Несмотря на невнимание властей, лемуры должны занять особое место в сердцах и умах тех, кто интересуется историей человечества. Как я уже упоминал, все дело в том, что они похожи на наших далеких предков, живших в эпоху эоцена, то есть около 50 миллионов лет назад. Размеры сегодняшних лемуров варьируются от мыши до крупной кошки (хотя еще совсем недавно встречались виды ростом с гориллу). Мозг лемура по отношению к его телу меньше, чем у высших приматов, и лемуры в гораздо большей степени полагаются на свое обоняние. Тем не менее они вовсе не так глупы, как можно предположить. Исследователи психологии приматов сначала пытались изучать интеллект лемуров с помощью тестов, разработанных для обезьян и даже людей. Такие тесты предполагают гораздо более высокий уровень развития моторики и визуальную, а не обонятельную оценку объектов. Все это очень мешало ученым в понимании того, как именно лемуры воспринимают мир, поэтому они занялись разработкой способов, позволяющих тестировать когнитивные способности лемуров более привычными и подходящими для них способами. После того как такие методы будут созданы, мы сможем выяснить, как именно происходили познавательные процессы до возникновения нашего необычного способа обработки информации. Уже только поэтому лемуры представляют для нас огромную ценность. Кроме того, они могут рассказать нам о социальных стратегиях наших предков и об их взаимодействии с природой. Что касается меня, то я пытался получить от них еще один важный урок.

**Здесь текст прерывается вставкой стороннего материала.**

(** * book-store: the catalog controllers

    A shallow embedding of [backend/controllers/bookController.js] (the
    book handlers [getBooks], [getBookById], [createBook],
    [updateBookById], [deleteBookById], [getAllBooks] and the author
    handlers [createAuthor], [updateAuthor], [deleteAuthor],
    [getAuthorById], [getAllAuthors]).

    Every handler is an [async (req, res, next)] function that reads and
    writes six Mongoose collections and one storage bucket.  A handler is
    modelled as a function from the request and the [World] (collections,
    bucket, id counter, clock, log of the writes done so far) to the
    [Response] it sends and the [World] it leaves.

    Conventions of the model:
    - a JavaScript number is an exact rational or [NaN]; rounding of
      IEEE doubles is not modelled;
    - an [ObjectId] is a natural number, and [req.params.id] is the id
      it denotes;
    - a numeric field of a request is the number [Number] reads from it,
      or is absent ([undefined]);
    - a string is held as the bytes of its UTF-8 encoding, and white
      space is the whole class [\s] of a regular expression;
    - a collection is the list of its documents in natural (insertion)
      order; [_id] is a key of the collection, so [findByIdAndDelete]
      removes the documents with that [_id];
    - schema validation of the Mongoose models (files that are not part
      of the controllers) is not modelled: [save] stores the document it
      is given;
    - [bucket.file(key).delete()] rejects when no object is stored under
      [key], as the storage service does;
    - a write to the bucket succeeds, and the signed URL of an object is
      what the storage service answers ([getSignedUrl], a parameter);
    - the promises a handler awaits one after the other run one after
      the other; the promises of [Promise.all] run in the order they
      were created;
    - a write stream that no code waits for finishes at a moment the
      model takes as a parameter ([Schedule]): [createBookWhen] is
      [createBook] under any schedule of its two such streams, and
      [createBook] is the handler when they finish in the order they
      were ended, before the record is saved;
    - the body of an update names no [_id]. *)

From Stdlib Require Import QArith Ascii String.
From stdpp Require Import base strings list gmap.
From Stdlib Require Import Sorting.Sorted Sorting.Permutation.

Close Scope Q_scope.
Local Open Scope string_scope.

(** ** JavaScript numbers *)

Inductive Num : Type :=
| Fin (q : Q)
| NaN.

Module JsNum.

(** [a - b], [a * b], [a / b]: [NaN] is absorbing.  The only divisor of
    the controllers is the literal [100]; division by zero (an infinity
    in JavaScript) is mapped to [NaN]. *)
Definition sub (a b : Num) : Num :=
  match a, b with
  | Fin x, Fin y => Fin (x - y)
  | _, _ => NaN
  end.

Definition mul (a b : Num) : Num :=
  match a, b with
  | Fin x, Fin y => Fin (x * y)
  | _, _ => NaN
  end.

Definition div (a b : Num) : Num :=
  match a, b with
  | Fin x, Fin y => if Qeq_bool y 0 then NaN else Fin (x / y)
  | _, _ => NaN
  end.

(** [ToNumber] of a value that may be [undefined]. *)
Definition ofOption (v : option Num) : Num :=
  match v with
  | Some n => n
  | None => NaN
  end.

(** [ToBoolean]: [0] and [NaN] are falsy. *)
Definition truthy (a : Num) : bool :=
  match a with
  | Fin x => negb (Qeq_bool x 0)
  | NaN => false
  end.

Сегодня большая часть моих исследований посвящена антропологии. Я пытаюсь понять, что говорят нам окаменелости и другие археологические свидетельства человеческой эволюции. Как и все мои современники из англоязычных стран, я изначально воспринимал биологическую историю человечества как целенаправленный и героический путь от примитивности к самосовершенствованию. Когда я оканчивал университет, было распространено мнение, что эволюция — это процесс тонкой настройки, который постепенно, век за веком, делает живые существа все более и более приспособленными к окружающему миру. Неудивительно, что эта концепция пользовалась такой популярностью, — она кажется интуитивно привлекательной для вида, который является единственным представителем своего рода на планете. Наша уникальность заставляет нас представлять эволюцию Homo sapiens в виде единой ветви генеалогического древа. Разумеется, в некоем очень ограниченном смысле это представление верно. Мы действительно являемся наследниками уникальной последовательности предков, каждый из которых существовал в строго определенный период времени. Но это ретроспективный взгляд, и если мы рассмотрим эволюцию в целом, то поймем, что все происходило совершенно по-другому. То, чему меня учили, оказалось лишь частью общей истории. Я впервые задумался об этом в конце 1960-х годов, когда начал работать с лемурами.